Please copy out the entries below exactly, beginning with the line that contains "Definition reordered_adjacency g" and ending with the line that contains "run ← (match", and include nothing outside that span.

- Opening Delimiter -

(* ===== verification/Compact.v ===== *)
(** * Compaction

    Models [graph/store/compact.rs] and [Graph::reordered_adjacency]: the
    store is rebuilt from its live entities in identity order, and every
    adjacency reads as it did, in the new numbering. *)

From S2P Require Import Prelude Words Liveness Ids Chains Runs Store StoreInv StoreOverlay Compress Renumbering Slots.

Section Compact.
Context {NP EP : Type}.
Implicit Types g : Graph NP EP.

(** [Graph::is_compact] *)
Definition is_compact g : bool :=
  bool_decide (delta_nodes g = [] ∧ delta_edges g = []) &&
  bool_decide (live_node_count g = length (base_nodes g)) &&
  bool_decide (live_edge_count g = length (base_edges g)) &&
  negb (has_relocations g).

(** [Graph::reordered_adjacency] *)
Definition reordered_adjacency g (d : TraversalDirection) (node_map edge_map : list N)
    : res (list (N * list N)) :=
  rfold (λ acc slot,
    new ← vget node_map slot;
    if decide (new = NONE) then mret acc
    else
      o ← overlay g slot d;
      run ← (match o with Some run => mret run | None => base_run g slot d end);
      if is_sorted run then mret acc
      else
        id ← from_index slot;
        es ← adjacency g d id;
        run' ← rmapM (λ e, vget edge_map (index e)) es;
        mret (acc ++ [(new, run')])) [] (seq 0 (node_bound g)).
(* ===== verification/Samples.v ===== *)
(** * Sample values

    The concrete store the witnesses run on, reached by a history of calls,
    and the view it gives. *)

From S2P Require Import Prelude Words Liveness Ids View EdgeViews Chains Runs Store StoreInv StoreSpec StoreView History.

(** ** A concrete history *)

(** Four nodes, five edges with a parallel pair, a redirection, removals and a
    compaction between them. *)
Definition sample_calls : list (call N N) :=
  [Mutate (AddNode 10%N); Mutate (AddNode 11%N); Mutate (AddNode 12%N); Mutate (AddNode 13%N);
   Mutate (AddEdge 0%N 1%N 100%N); Mutate (AddEdge 0%N 2%N 101%N); Mutate (AddEdge 1%N 2%N 102%N);
   Mutate (AddEdge 0%N 2%N 103%N); Mutate (AddEdge 2%N 3%N 104%N);
   Mutate (RedirectEdge Incoming 0%N 3%N); Mutate (RemoveEdge 1%N);
   CompactCall; Mutate (RemoveNode 1%N); Mutate (AddEdge 2%N 0%N 105%N);
   Mutate (MoveAdjacency Outgoing 0%N 3%N)].

Definition sample_store : Graph N N :=
  match run tagged sample_calls with Ok (g, _) => g | _ => tagged end.

Lemma sample_reachable : reachable_store sample_store.
Proof.
  unfold reachable_store, sample_store. exists sample_calls.
  assert (H : is_Some (match run tagged sample_calls with Ok (_, rs) => Some rs | _ => None end))
    by (vm_compute; eauto).
  destruct (run tagged sample_calls) as [[g rs]| |]; [by exists rs|by destruct H..].
Qed.

(** The sample store is a view whose nodes are 0, 2 and 3. *)
Lemma sample_view :
  ∃ s, Views sample_store s ∧ 0%N ∈ sh_nodes s ∧ 2%N ∈ sh_nodes s ∧ 3%N ∈ sh_nodes s ∧ sh_bound s = 4.
Proof.
  destruct (reachable_inv _ sample_reachable) as [L Hinv].
  exists (es_shape (store_shape sample_store L)).
  split; [apply (store_EdgeViews sample_store L Hinv)|].
  pose proof (store_node_ids sample_store L Hinv) as Hids.
  split_and!; [apply Hids; vm_compute; reflexivity..|vm_compute; reflexivity].
Qed.

(** The same, with the nodes listed and their identities read back from their
    indices. *)
Lemma sample_nodes :
  ∃ s, Views sample_store s ∧ sh_nodes s = [0; 2; 3]%N ∧ sh_bound s = 4 ∧
    ∀ n, n ∈ sh_nodes s → from_index (index n) = Ok n.
Proof.
  destruct sample_view as (s & HV & _ & _ & _ & Hb). exists s. split; [exact HV|].
  assert (sh_nodes s = [0; 2; 3]%N) as ->.
  { assert (gv_node_ids sample_store = Ok [0; 2; 3]%N) as H by (vm_compute; reflexivity).
    rewrite (vw_nodes (g := sample_store) (s := s)) in H. by injection H. }
  split; [reflexivity|]. split; [exact Hb|].
  intros n Hn. apply from_index_Ok. unfold index. rewrite N2Nat.id. split; [done|].
  repeat (apply elem_of_cons in Hn as [->|Hn]; [vm_compute; discriminate|]). by apply elem_of_nil in Hn.
Qed.

(** The sample store from its node 3, whose one exit is node 0. *)
Definition sample_rooted_at : Rooted (Graph N N) := mk_Rooted sample_store 3%N.

(** Its edges. *)
Lemma sample_edges :
  ∃ s : eshape N, EdgeViews sample_store s ∧ es_nodes s = [0; 2; 3]%N ∧ es_ids s = [0; 2; 3; 4]%N ∧
    ∀ n, n ∈ es_nodes s → from_index (index n) = Ok n.
Proof.
  destruct (reachable_inv _ sample_reachable) as [L Hinv].
  pose proof (store_EdgeViews sample_store L Hinv) as HV. revert HV.
  generalize (store_shape sample_store L). intros s HV. exists s. split; [exact HV|].
  assert (es_nodes s = [0; 2; 3]%N) as ->.
  { assert (gv_node_ids sample_store = Ok [0; 2; 3]%N) as H by (vm_compute; reflexivity).
    rewrite (vw_nodes (Views := ew_views (EdgeViews := HV))) in H. by injection H. }
  split_and!; [done| |].
  - assert (ev_edge_ids sample_store = Ok [0; 2; 3; 4]%N) as H by (vm_compute; reflexivity).
    rewrite (ew_ids (EdgeViews := HV)) in H. by injection H.
  - intros n Hn. apply from_index_Ok. unfold index. rewrite N2Nat.id. split; [done|].
    repeat (apply elem_of_cons in Hn as [->|Hn]; [vm_compute; discriminate|]). by apply elem_of_nil in Hn.
Qed.
(** Rebuilding one direction's index over edges with endpoints in range
    never panics, and the run of every node lists exactly the edges filed under
    it, in insertion order: a stable counting sort. *)
Theorem compress_is_stable {EP} (edges : list (EdgeRecord EP)) (nodes : nat) (d : TraversalDirection) :
  Forall (λ r, index (endpoint d r) < nodes) edges → (N.of_nat (length edges) ≤ U32_MAX)%N →
  ∃ offsets adjacency, compress edges nodes d = Ok (offsets, adjacency) ∧
    length adjacency = length edges ∧
    ∀ n, n < nodes →
      (∃ lo hi, offsets !! n = Some lo ∧ offsets !! (n + 1) = Some hi ∧
        take (index hi - index lo) (drop (index lo) adjacency) = csr_run offsets adjacency n) ∧
      csr_run offsets adjacency n =
        N.of_nat <$> filter (λ j, (λ r, index (endpoint d r)) <$> edges !! j = Some n)
                       (seq 0 (length edges)).
Proof.
  intros Hends Hlen. rewrite Forall_forall in Hends.
  destruct (compress_spec edges nodes d Hends Hlen) as (offsets & adjacency & Hc & Hwf & Hrun & _).
  exists offsets, adjacency. split; [done|].
  destruct Hwf as [(-> & -> & -> & Hz)|(Hlo & Hla & _)].
  - split; [done|]. intros; lia.
  - split; [done|]. intros n Hn. split; [|by apply Hrun].
    destruct (lookup_lt_is_Some_2 offsets n) as [lo Hlo']; [lia|].
    destruct (lookup_lt_is_Some_2 offsets (n + 1)) as [hi Hhi]; [lia|].
    exists lo, hi. split; [done|]. split; [done|]. unfold csr_run. by rewrite Hlo', Hhi.
Qed.

Lemma compress_is_stable_witness :
  let edges := [mk_EdgeRecord 1%N 0%N 7; mk_EdgeRecord 0%N 1%N 8; mk_EdgeRecord 1%N 1%N 9] in
  Forall (λ r, index (endpoint Outgoing r) < 2) edges ∧
  ∃ offsets adjacency, compress edges 2 Outgoing = Ok (offsets, adjacency) ∧
    csr_run offsets adjacency 1 = [0; 2]%N.
Proof.
  intros edges. assert (H : Forall (λ r, index (endpoint Outgoing r) < 2) edges)
    by (repeat constructor; vm_compute; lia).
  split; [exact H|].
  destruct (compress_is_stable edges 2 Outgoing H) as (offsets & adjacency & Hc & _ & Hrun).
  - vm_compute. discriminate.
  - exists offsets, adjacency. split; [exact Hc|]. destruct (Hrun 1) as [_ ->]; [lia|].
    vm_compute. reflexivity.
Defined.

(** The edge-filtered view of a store keeps the whole view contract for
    any predicate, and a live node's walk in it is the node's walk in the store
    with exactly the edges whose payload the predicate rejects left out. *)
Theorem filtered_view_keeps_contract {NP EP} (g : Graph NP EP) (p : Id → EP → bool) :
  reachable_store g →
  (∃ s, EdgeViews (mk_FilteredEdges g p) s) ∧
  ∀ d n es, contains_node g n = Ok true → adjacency g d n = Ok es →
    ∃ kept, incident_edges d (mk_FilteredEdges g p) n = Ok kept ∧ kept `sublist_of` es ∧
      ∀ e, e ∈ kept ↔ e ∈ es ∧ ∃ r, edge g e = Ok r ∧ p e (payload r) = true.
Proof.
  intros [L Hinv]%reachable_inv. pose proof (store_EdgeViews g L Hinv) as HE.
  assert (EdgeViews (mk_FilteredEdges g p) (es_filter p (store_shape g L))) as HF by apply _.
  split; [by eexists|]. intros d n es Hn Hes.
  assert (n ∈ es_nodes (store_shape g L)) as Hns.
  { apply (store_node_ids g L Hinv). rewrite (contains_node_Ok g L Hinv) in Hn. by injection Hn. }
  pose proof (ew_adj (EdgeViews := HE) d n Hns) as Hadj.
  assert (es = es_adj (store_shape g L) d n) as ->.
  { assert (Ok es = Ok (es_adj (store_shape g L) d n)) as [=]; [|done].
    rewrite <-Hes, <-Hadj. by destruct d. }
  pose proof (ew_adj (EdgeViews := HF) d n Hns) as Hkept. eexists. split; [exact Hkept|]. cbn.
  split; [apply sublist_filter|]. intros e. rewrite list_elem_of_filter.
  assert ((∃ r, edge g e = Ok r ∧ p e (payload r) = true) ↔
    accepted p (store_shape g L) e = true) as ->; [|cbn; tauto].
  unfold accepted. cbn. split.
  - by intros (r & ->%edge_lookup & ?).
  - destruct (all_edges g !! index e) as [r|] eqn:Hr; [|done]. intros ?. exists r.
    split; [by apply edge_lookup|done].
Qed.

Lemma filtered_view_keeps_contract_witness :
  reachable_store sample_store ∧
  ∃ kept, incident_edges Outgoing (mk_FilteredEdges sample_store (λ e _, bool_decide (e ≠ 2%N))) 3%N
    = Ok kept ∧ 2%N ∉ kept.
Proof.
  split; [exact sample_reachable|].
  destruct (filtered_view_keeps_contract sample_store (λ e _, bool_decide (e ≠ 2%N)) sample_reachable)
    as [_ Hk].
  destruct (Hk Outgoing 3%N (match outgoing sample_store 3%N with Ok es => es | _ => [] end))
    as (kept & Hkept & _ & Hin); [vm_compute; reflexivity..|].
  exists kept. split; [exact Hkept|]. intros (_ & r & _ & Hr)%Hin.
  apply bool_decide_eq_true in Hr. by apply Hr.
Defined.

- Closing Delimiter -

Task response:
Definition reordered_adjacency g (d : TraversalDirection) (node_map edge_map : list N)
    : res (list (N * list N)) :=
  rfold (λ acc slot,
    new ← vget node_map slot;
    if decide (new = NONE) then mret acc
    else
      o ← overlay g slot d;
      run ← (match o with Some run => mret run | None => base_run g slot d end);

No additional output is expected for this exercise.